> [Records provided]

(* ===== verification/_CoqProject ===== *)
-Q . S2P
Prelude.v
Order.v
Text.v
Deps.v
Bincode.v
Core.v
WorldState.v
Mempool.v
Storage.v
Rpc.v
RpcApi.v
Interleave.v
Concurrent.v
Crypto.v
Staking.v
Consensus.v
Ibc.v
Relay.v
Wallet.v
Client.v
Faucet.v
Network.v
Observe.v
Node.v
NodeRun.v
WalletDir.v
Explorer.v
Signer.v
Cli.v
Bench.v
Spec.v
Harness.v
TestLedger.v
TestRpc.v
TestCrypto.v
TestConsensus.v
TestStaking.v
TestIbc.v
TestWallet.v
TestFaucet.v
TestNode.v
TestNetwork.v
TestTools.v
(** ** Integers in radix 10 and 16 *)

(** [char::to_digit]. *)
Definition to_digit (radix : Z) (c : byte) : option Z :=
  let v := byte_val c in
  let d := if (48 <=? v) && (v <=? 57) then v - 48
           else if (65 <=? v) && (v <=? 90) then v - 55
           else if (97 <=? v) && (v <=? 122) then v - 87
           else radix in
  if d <? radix then Some d else None.
Definition digit_char (d : Z) : byte := byte_of (if d <? 10 then d + 48 else d + 87).

Fixpoint parse_digits (m radix acc : Z) (s : string) : option Z :=
  match s with
  | EmptyString => Some acc
  | String c s =>
      acc ← checked_mul m acc radix;
      d ← to_digit radix c;
      acc ← checked_add m acc d;
      parse_digits m radix acc s
  end.
(** [from_str_radix] of the unsigned type with maximum [m], whose only accepted
    sign is a leading [+]. *)
Definition from_str_radix (m radix : Z) (s : string) : option Z :=
  match s with
  | EmptyString => None
  | String c s' =>
      if bool_decide (c = "+"%char) then
        if is_empty s' then None else parse_digits m radix 0 s'
      else parse_digits m radix 0 s
  end.

(** [format!("{:x}")] and [to_string()]: no leading zero, lower case. The fuel
    is the bit length, which bounds the number of digits in any radix. *)
Fixpoint digits_onto (radix : Z) (fuel : nat) (n : Z) (acc : string) : string :=
  match fuel with
  | O => acc
  | S fuel =>
      let acc := String (digit_char (n `mod` radix)) acc in
      if n / radix =? 0 then acc else digits_onto radix fuel (n / radix) acc
  end.
Definition fmt_radix (radix n : Z) : string :=
  digits_onto radix (S (Z.to_nat (Z.log2 n))) n EmptyString.
Definition fmt_hex (n : Z) : string := fmt_radix 16 n.
Definition fmt_dec (n : Z) : string := fmt_radix 10 n.
(** [format!("0x{:x}", n)] *)
Definition fmt_0x (n : Z) : string := "0x" +:+ fmt_hex n.

(** ** Lemmas *)

Lemma strip_prefix_app p s : strip_prefix p (p +:+ s) = Some s.
Proof. induction p as [|a p IH]; simpl; [done|]. by rewrite bool_decide_true. Qed.
Lemma strip_prefix_Some p s s' : strip_prefix p s = Some s' ↔ s = p +:+ s'.
Proof.
  split; [|intros ->; apply strip_prefix_app].
  revert s; induction p as [|a p IH]; intros s; simpl; [by intros [= ->]|].
  destruct s as [|b s]; [done|]. case_bool_decide; [|done]. subst.
  intros ->%IH. done.
Qed.
Lemma starts_with_app p s : starts_with p (p +:+ s) = true.
Proof. unfold starts_with. by rewrite strip_prefix_app. Qed.
Lemma str_len_app a b : str_len (a +:+ b) = str_len a + str_len b.
Proof.
  unfold str_len. induction a as [|c a IH]; [done|].
  change (String.length (String c a +:+ b)) with (S (String.length (a +:+ b))).
  change (String.length (String c a)) with (S (String.length a)). lia.
Qed.
Lemma str_bytes_length s : length (str_bytes s) = String.length s.
Proof. unfold str_bytes. induction s; simpl; congruence. Qed.
Lemma str_bytes_str l : str_bytes (bytes_str l) = l.
Proof. apply String.list_ascii_of_string_of_list_ascii. Qed.
Lemma bytes_str_length l : String.length (bytes_str l) = length l.
Proof. unfold bytes_str. induction l as [|c l IH]; [done|]. simpl. by rewrite IH. Qed.
Lemma bytes_str_bytes s : bytes_str (str_bytes s) = s.
Proof. apply String.string_of_list_ascii_of_string. Qed.
Lemma to_digit_char radix d : 0 ≤ d < radix → radix ≤ 16 → to_digit radix (digit_char d) = Some d.
Proof.
  intros Hd Hr. unfold to_digit, digit_char.
  destruct (Z.ltb_spec d 10).
  - rewrite byte_val_of by lia.
    rewrite (proj2 (Z.leb_le 48 _)), (proj2 (Z.leb_le _ 57)) by lia. simpl.
    replace (d + 48 - 48) with d by lia. by rewrite (proj2 (Z.ltb_lt d radix)) by lia.
  - rewrite byte_val_of by lia.
    rewrite (proj2 (Z.leb_le 48 _)), (proj2 (Z.leb_gt _ 57)) by lia.
    rewrite (proj2 (Z.leb_le 65 _)), (proj2 (Z.leb_gt _ 90)) by lia.
    rewrite (proj2 (Z.leb_le 97 _)), (proj2 (Z.leb_le _ 122)) by lia. simpl.
    replace (d + 87 - 87) with d by lia. by rewrite (proj2 (Z.ltb_lt d radix)) by lia.
Qed.

Lemma parse_digits_onto m radix fuel n acc :
  2 ≤ radix ≤ 16 → 0 ≤ n < radix ^ Z.of_nat fuel → n ≤ m →
  parse_digits m radix 0 (digits_onto radix fuel n acc) = parse_digits m radix n acc.
Proof.
  intros Hr. revert n acc. induction fuel as [|fuel IH]; intros n acc Hn Hm.
  - simpl. replace n with 0 by (change (radix ^ Z.of_nat 0) with 1 in Hn; lia). done.
  - assert (0 ≤ n `mod` radix < radix) as Hmod by (apply Z.mod_pos_bound; lia).
    pose proof (Z.div_mod n radix ltac:(lia)) as Hdm.
    assert (0 ≤ n / radix) as Hdiv by (apply Z.div_pos; lia).
    assert (parse_digits m radix (n / radix) (String (digit_char (n `mod` radix)) acc)
            = parse_digits m radix n acc) as Hstep.
    { simpl. unfold checked_mul, checked_add.
      assert (n / radix * radix + n `mod` radix = n) as Hn' by lia.
      rewrite (proj2 (Z.leb_le (n / radix * radix) m)) by lia. simpl.
      rewrite to_digit_char by lia. simpl. rewrite Hn'.
      by rewrite (proj2 (Z.leb_le n m)) by lia. }
    simpl. destruct (Z.eqb_spec (n / radix) 0) as [Hz|Hz].
    + rewrite <-Hstep, Hz. done.
    + assert (n / radix ≤ n) by (apply Z.div_le_upper_bound; nia).
      rewrite IH; [done| |lia].
      split; [done|]. rewrite Nat2Z.inj_succ, Z.pow_succ_r in Hn by lia.
      apply Z.div_lt_upper_bound; lia.
Qed.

> [Your objective]
Your task is to give back every record exactly.

> [Written solution]
(* ===== verification/_CoqProject ===== *)
-Q . S2P
Prelude.v
Order.v
Text.v
Deps.v
Bincode.v
Core.v
WorldState.v
Mempool.v
Storage.v
Rpc.v
RpcApi.v
Interleave.v
Concurrent.v
Crypto.v
Staking.v
Consensus.v
Ibc.v
Relay.v
Wallet.v
Client.v
Faucet.v
Network.v
Observe.v
Node.v
NodeRun.v
WalletDir.v
Explorer.v
Signer.v
Cli.v
Bench.v
Spec.v
Harness.v
TestLedger.v
TestRpc.v
TestCrypto.v
TestConsensus.v
TestStaking.v
TestIbc.v
TestWallet.v
TestFaucet.v
TestNode.v
TestNetwork.v
TestTools.v
(** ** Integers in radix 10 and 16 *)

(** [char::to_digit]. *)
Definition to_digit (radix : Z) (c : byte) : option Z :=
  let v := byte_val c in
  let d := if (48 <=? v) && (v <=? 57) then v - 48
           else if (65 <=? v) && (v <=? 90) then v - 55
           else if (97 <=? v) && (v <=? 122) then v - 87
           else radix in
  if d <? radix then Some d else None.
Definition digit_char (d : Z) : byte := byte_of (if d <? 10 then d + 48 else d + 87).

Fixpoint parse_digits (m radix acc : Z) (s : string) : option Z :=
  match s with
  | EmptyString => Some acc
  | String c s =>
      acc ← checked_mul m acc radix;
      d ← to_digit radix c;
      acc ← checked_add m acc d;
      parse_digits m radix acc s
  end.
(** [from_str_radix] of the unsigned type with maximum [m], whose only accepted
    sign is a leading [+]. *)
Definition from_str_radix (m radix : Z) (s : string) : option Z :=
  match s with
  | EmptyString => None
  | String c s' =>
      if bool_decide (c = "+"%char) then
        if is_empty s' then None else parse_digits m radix 0 s'
      else parse_digits m radix 0 s
  end.

(** [format!("{:x}")] and [to_string()]: no leading zero, lower case. The fuel
    is the bit length, which bounds the number of digits in any radix. *)
Fixpoint digits_onto (radix : Z) (fuel : nat) (n : Z) (acc : string) : string :=
  match fuel with
  | O => acc
  | S fuel =>
      let acc := String (digit_char (n `mod` radix)) acc in
      if n / radix =? 0 then acc else digits_onto radix fuel (n / radix) acc
  end.
Definition fmt_radix (radix n : Z) : string :=
  digits_onto radix (S (Z.to_nat (Z.log2 n))) n EmptyString.
Definition fmt_hex (n : Z) : string := fmt_radix 16 n.
Definition fmt_dec (n : Z) : string := fmt_radix 10 n.
(** [format!("0x{:x}", n)] *)
Definition fmt_0x (n : Z) : string := "0x" +:+ fmt_hex n.

(** ** Lemmas *)

Lemma strip_prefix_app p s : strip_prefix p (p +:+ s) = Some s.
Proof. induction p as [|a p IH]; simpl; [done|]. by rewrite bool_decide_true. Qed.
Lemma strip_prefix_Some p s s' : strip_prefix p s = Some s' ↔ s = p +:+ s'.
Proof.
  split; [|intros ->; apply strip_prefix_app].
  revert s; induction p as [|a p IH]; intros s; simpl; [by intros [= ->]|].
  destruct s as [|b s]; [done|]. case_bool_decide; [|done]. subst.
  intros ->%IH. done.
Qed.
Lemma starts_with_app p s : starts_with p (p +:+ s) = true.
Proof. unfold starts_with. by rewrite strip_prefix_app. Qed.
Lemma str_len_app a b : str_len (a +:+ b) = str_len a + str_len b.
Proof.
  unfold str_len. induction a as [|c a IH]; [done|].
  change (String.length (String c a +:+ b)) with (S (String.length (a +:+ b))).
  change (String.length (String c a)) with (S (String.length a)). lia.
Qed.
Lemma str_bytes_length s : length (str_bytes s) = String.length s.
Proof. unfold str_bytes. induction s; simpl; congruence. Qed.
Lemma str_bytes_str l : str_bytes (bytes_str l) = l.
Proof. apply String.list_ascii_of_string_of_list_ascii. Qed.
Lemma bytes_str_length l : String.length (bytes_str l) = length l.
Proof. unfold bytes_str. induction l as [|c l IH]; [done|]. simpl. by rewrite IH. Qed.
Lemma bytes_str_bytes s : bytes_str (str_bytes s) = s.
Proof. apply String.string_of_list_ascii_of_string. Qed.
Lemma to_digit_char radix d : 0 ≤ d < radix → radix ≤ 16 → to_digit radix (digit_char d) = Some d.
Proof.
  intros Hd Hr. unfold to_digit, digit_char.
  destruct (Z.ltb_spec d 10).
  - rewrite byte_val_of by lia.
    rewrite (proj2 (Z.leb_le 48 _)), (proj2 (Z.leb_le _ 57)) by lia. simpl.
    replace (d + 48 - 48) with d by lia. by rewrite (proj2 (Z.ltb_lt d radix)) by lia.
  - rewrite byte_val_of by lia.
    rewrite (proj2 (Z.leb_le 48 _)), (proj2 (Z.leb_gt _ 57)) by lia.
    rewrite (proj2 (Z.leb_le 65 _)), (proj2 (Z.leb_gt _ 90)) by lia.
    rewrite (proj2 (Z.leb_le 97 _)), (proj2 (Z.leb_le _ 122)) by lia. simpl.
    replace (d + 87 - 87) with d by lia. by rewrite (proj2 (Z.ltb_lt d radix)) by lia.
Qed.

Lemma parse_digits_onto m radix fuel n acc :
  2 ≤ radix ≤ 16 → 0 ≤ n < radix ^ Z.of_nat fuel → n ≤ m →
  parse_digits m radix 0 (digits_onto radix fuel n acc) = parse_digits m radix n acc.
Proof.
  intros Hr. revert n acc. induction fuel as [|fuel IH]; intros n acc Hn Hm.
  - simpl. replace n with 0 by (change (radix ^ Z.of_nat 0) with 1 in Hn; lia). done.
  - assert (0 ≤ n `mod` radix < radix) as Hmod by (apply Z.mod_pos_bound; lia).
    pose proof (Z.div_mod n radix ltac:(lia)) as Hdm.
    assert (0 ≤ n / radix) as Hdiv by (apply Z.div_pos; lia).
    assert (parse_digits m radix (n / radix) (String (digit_char (n `mod` radix)) acc)
            = parse_digits m radix n acc) as Hstep.
    { simpl. unfold checked_mul, checked_add.
      assert (n / radix * radix + n `mod` radix = n) as Hn' by lia.
      rewrite (proj2 (Z.leb_le (n / radix * radix) m)) by lia. simpl.
      rewrite to_digit_char by lia. simpl. rewrite Hn'.
      by rewrite (proj2 (Z.leb_le n m)) by lia. }
    simpl. destruct (Z.eqb_spec (n / radix) 0) as [Hz|Hz].
    + rewrite <-Hstep, Hz. done.
    + assert (n / radix ≤ n) by (apply Z.div_le_upper_bound; nia).
      rewrite IH; [done| |lia].
      split; [done|]. rewrite Nat2Z.inj_succ, Z.pow_succ_r in Hn by lia.
      apply Z.div_lt_upper_bound; lia.
Qed.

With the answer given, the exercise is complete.